#### Task directions
Return the listing in full. Keep each line exactly as it is.

#### Entries supplied
(** C16: An invitation that was accepted, by a new account or by one that was
    signed in, is never accepted again, in whatever state later calls leave the
    hub. *)
Theorem invitation_once token h h1 h2 h3 :
  reachable h → accepted token h h1 → rtc hub_step h1 h2 → ¬ accepted token h2 h3.
Proof.
  intros Hh (Hst & Hspent & _)%accepted_parts Hs (_ & _ & d & k & i & Hd & Hk & Hi & Hn)%accepted_parts.
  destruct (reachable_step _ _ Hh (rtc_once _ _ Hst)) as (Hh1 & _).
  destruct (reachable_step _ _ Hh1 Hs) as (Hh2 & _ & Hle).
  apply (spent_le _ _ _ Hle) in Hspent as (d' & k' & i' & Hd' & Hk' & Hi' & Hr').
  assert (k = k') as -> by (eapply (proj2 (reachable_unique _ Hh2)); [done..|congruence]). congruence.
Qed.

(** ** One owner *)

(** No team has two active owners. *)
Definition distinct_owners (h : hub) : Prop := ∀ j k m m',
  memberships h !! j = Some m → memberships h !! k = Some m' →
  active_owner m = true → active_owner m' = true → mb_team m = mb_team m' → j = k.

Record owners_wf (h : hub) : Prop := {
  ow_owner t r : teams h !! t = Some r → ∃ k m, memberships h !! k = Some m ∧ mb_team m = t
    ∧ active_owner m = true ∧ principal_active h (mb_principal m) = true;
  ow_one : distinct_owners h;
}.

Lemma select_rows_single {R} (P : string → R → bool) (m : gmap string R) k r :
  m !! k = Some r → P k r = true → (∀ j x, m !! j = Some x → P j x = true → j = k) →
  select_rows P m = [(k, r)].
Proof.
  intros Hk HP Hone. unfold select_rows. set (l := filter _ (map_to_list m)).
  assert (∀ x, x ∈ l → x = (k, r)) as Hall.
  { intros [j x] [HPx Hj%elem_of_map_to_list]%list_elem_of_filter. cbn in HPx.
    assert (j = k) as -> by (by eapply Hone). congruence. }
  assert ((k, r) ∈ l) as Hin by (apply list_elem_of_filter; split; [done|by apply elem_of_map_to_list]).
  assert (NoDup l) as Hnd by apply NoDup_filter, NoDup_map_to_list.
  destruct l as [|x [|y l]]; [by apply elem_of_nil in Hin| |].
  - by rewrite (Hall x) by left.
  - exfalso. rewrite (Hall x) in Hnd by left. rewrite (Hall y) in Hnd by (right; left).
    apply NoDup_cons in Hnd as [Hno _]. apply Hno. left.
Qed.

(** The query of the code finds what the invariant says. *)
Lemma owners_wf_valid h : owners_wf h → owners_valid h = true.
Proof.
  intros [Ho Hone]. unfold owners_valid. apply forallb_forall. intros [t r] Hin. cbn.
  apply list_elem_of_In, elem_of_map_to_list in Hin. destruct (Ho _ _ Hin) as (k & m & Hk & Ht & Ha & Hp).
  unfold one_owner. rewrite (select_rows_single _ _ k m Hk); [done| |].
  - by rewrite Ha, andb_true_r, String.eqb_eq.
  - intros j x Hj [Hx%String.eqb_eq Hxa]%andb_true_iff. eapply Hone; [done..|congruence].
Qed.

Lemma owner_unique_other h k m j m' : owner_unique h k m = true → active_owner m = true →
  memberships h !! j = Some m' → active_owner m' = true → mb_team m' = mb_team m → j = k.
Proof.
  unfold owner_unique. intros Hu Ha Hj Ha' Ht. rewrite Ha in Hu. cbn in Hu. apply negb_true_iff in Hu.
  rewrite exists_row_false in Hu. specialize (Hu _ _ Hj). cbn in Hu. rewrite Ha', Ht, String.eqb_refl, !andb_true_r in Hu.
  apply negb_false_iff in Hu. by apply String.eqb_eq in Hu.
Qed.

(** The other tables do not matter, as long as active principals stay so. *)
Lemma owners_other h h' :
  owners_wf h → teams h' = teams h → memberships h' = memberships h →
  (∀ k m, memberships h !! k = Some m → active_owner m = true → principal_active h (mb_principal m) = true →
     principal_active h' (mb_principal m) = true) → owners_wf h'.
Proof.
  intros [Ho Hone] Ht Hm Hp. split; [rewrite Ht, Hm|unfold distinct_owners; by rewrite Hm].
  intros t r (k & m & Hk & E & Ha & Hact)%Ho. exists k, m. split_and!; try done. by eapply Hp.
Qed.

Lemma distinct_add h k m : distinct_owners h → membership_ok h k m = true →
  distinct_owners (set_memberships (<[k := m]> (memberships h)) h).
Proof.
  intros Hone Hok. unfold membership_ok in Hok. rewrite !andb_true_iff in Hok. destruct Hok as [_ Hu].
  intros i j x y. cbn. rewrite !lookup_insert_Some. intros [[<- <-]|[_ Hi]] [[<- <-]|[_ Hj]] Ea Eb E; try done.
  - symmetry. by eapply owner_unique_other.
  - by eapply owner_unique_other.
  - by eapply Hone.
Qed.

Lemma owners_add h k m : owners_wf h → memberships h !! k = None → membership_ok h k m = true →
  owners_wf (set_memberships (<[k := m]> (memberships h)) h).
Proof.
  intros [Ho Hone] Hk Hok. split; [|by apply distinct_add]. cbn.
  intros t r (j & x & Hj & E & Ha & Hact)%Ho. exists j, x. rewrite lookup_insert_ne; [done|congruence].
Qed.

#### Solution
(** C16: An invitation that was accepted, by a new account or by one that was
    signed in, is never accepted again, in whatever state later calls leave the
    hub. *)
Theorem invitation_once token h h1 h2 h3 :
  reachable h → accepted token h h1 → rtc hub_step h1 h2 → ¬ accepted token h2 h3.
Proof.
  intros Hh (Hst & Hspent & _)%accepted_parts Hs (_ & _ & d & k & i & Hd & Hk & Hi & Hn)%accepted_parts.
  destruct (reachable_step _ _ Hh (rtc_once _ _ Hst)) as (Hh1 & _).
  destruct (reachable_step _ _ Hh1 Hs) as (Hh2 & _ & Hle).
  apply (spent_le _ _ _ Hle) in Hspent as (d' & k' & i' & Hd' & Hk' & Hi' & Hr').
  assert (k = k') as -> by (eapply (proj2 (reachable_unique _ Hh2)); [done..|congruence]). congruence.
Qed.

(** ** One owner *)

(** No team has two active owners. *)
Definition distinct_owners (h : hub) : Prop := ∀ j k m m',
  memberships h !! j = Some m → memberships h !! k = Some m' →
  active_owner m = true → active_owner m' = true → mb_team m = mb_team m' → j = k.

Record owners_wf (h : hub) : Prop := {
  ow_owner t r : teams h !! t = Some r → ∃ k m, memberships h !! k = Some m ∧ mb_team m = t
    ∧ active_owner m = true ∧ principal_active h (mb_principal m) = true;
  ow_one : distinct_owners h;
}.

Lemma select_rows_single {R} (P : string → R → bool) (m : gmap string R) k r :
  m !! k = Some r → P k r = true → (∀ j x, m !! j = Some x → P j x = true → j = k) →
  select_rows P m = [(k, r)].
Proof.
  intros Hk HP Hone. unfold select_rows. set (l := filter _ (map_to_list m)).
  assert (∀ x, x ∈ l → x = (k, r)) as Hall.
  { intros [j x] [HPx Hj%elem_of_map_to_list]%list_elem_of_filter. cbn in HPx.
    assert (j = k) as -> by (by eapply Hone). congruence. }
  assert ((k, r) ∈ l) as Hin by (apply list_elem_of_filter; split; [done|by apply elem_of_map_to_list]).
  assert (NoDup l) as Hnd by apply NoDup_filter, NoDup_map_to_list.
  destruct l as [|x [|y l]]; [by apply elem_of_nil in Hin| |].
  - by rewrite (Hall x) by left.
  - exfalso. rewrite (Hall x) in Hnd by left. rewrite (Hall y) in Hnd by (right; left).
    apply NoDup_cons in Hnd as [Hno _]. apply Hno. left.
Qed.

(** The query of the code finds what the invariant says. *)
Lemma owners_wf_valid h : owners_wf h → owners_valid h = true.
Proof.
  intros [Ho Hone]. unfold owners_valid. apply forallb_forall. intros [t r] Hin. cbn.
  apply list_elem_of_In, elem_of_map_to_list in Hin. destruct (Ho _ _ Hin) as (k & m & Hk & Ht & Ha & Hp).
  unfold one_owner. rewrite (select_rows_single _ _ k m Hk); [done| |].
  - by rewrite Ha, andb_true_r, String.eqb_eq.
  - intros j x Hj [Hx%String.eqb_eq Hxa]%andb_true_iff. eapply Hone; [done..|congruence].
Qed.

Lemma owner_unique_other h k m j m' : owner_unique h k m = true → active_owner m = true →
  memberships h !! j = Some m' → active_owner m' = true → mb_team m' = mb_team m → j = k.
Proof.
  unfold owner_unique. intros Hu Ha Hj Ha' Ht. rewrite Ha in Hu. cbn in Hu. apply negb_true_iff in Hu.
  rewrite exists_row_false in Hu. specialize (Hu _ _ Hj). cbn in Hu. rewrite Ha', Ht, String.eqb_refl, !andb_true_r in Hu.
  apply negb_false_iff in Hu. by apply String.eqb_eq in Hu.
Qed.

(** The other tables do not matter, as long as active principals stay so. *)
Lemma owners_other h h' :
  owners_wf h → teams h' = teams h → memberships h' = memberships h →
  (∀ k m, memberships h !! k = Some m → active_owner m = true → principal_active h (mb_principal m) = true →
     principal_active h' (mb_principal m) = true) → owners_wf h'.
Proof.
  intros [Ho Hone] Ht Hm Hp. split; [rewrite Ht, Hm|unfold distinct_owners; by rewrite Hm].
  intros t r (k & m & Hk & E & Ha & Hact)%Ho. exists k, m. split_and!; try done. by eapply Hp.
Qed.

Lemma distinct_add h k m : distinct_owners h → membership_ok h k m = true →
  distinct_owners (set_memberships (<[k := m]> (memberships h)) h).
Proof.
  intros Hone Hok. unfold membership_ok in Hok. rewrite !andb_true_iff in Hok. destruct Hok as [_ Hu].
  intros i j x y. cbn. rewrite !lookup_insert_Some. intros [[<- <-]|[_ Hi]] [[<- <-]|[_ Hj]] Ea Eb E; try done.
  - symmetry. by eapply owner_unique_other.
  - by eapply owner_unique_other.
  - by eapply Hone.
Qed.

Lemma owners_add h k m : owners_wf h → memberships h !! k = None → membership_ok h k m = true →
  owners_wf (set_memberships (<[k := m]> (memberships h)) h).
Proof.
  intros [Ho Hone] Hk Hok. split; [|by apply distinct_add]. cbn.
  intros t r (j & x & Hj & E & Ha & Hact)%Ho. exists j, x. rewrite lookup_insert_ne; [done|congruence].
Qed.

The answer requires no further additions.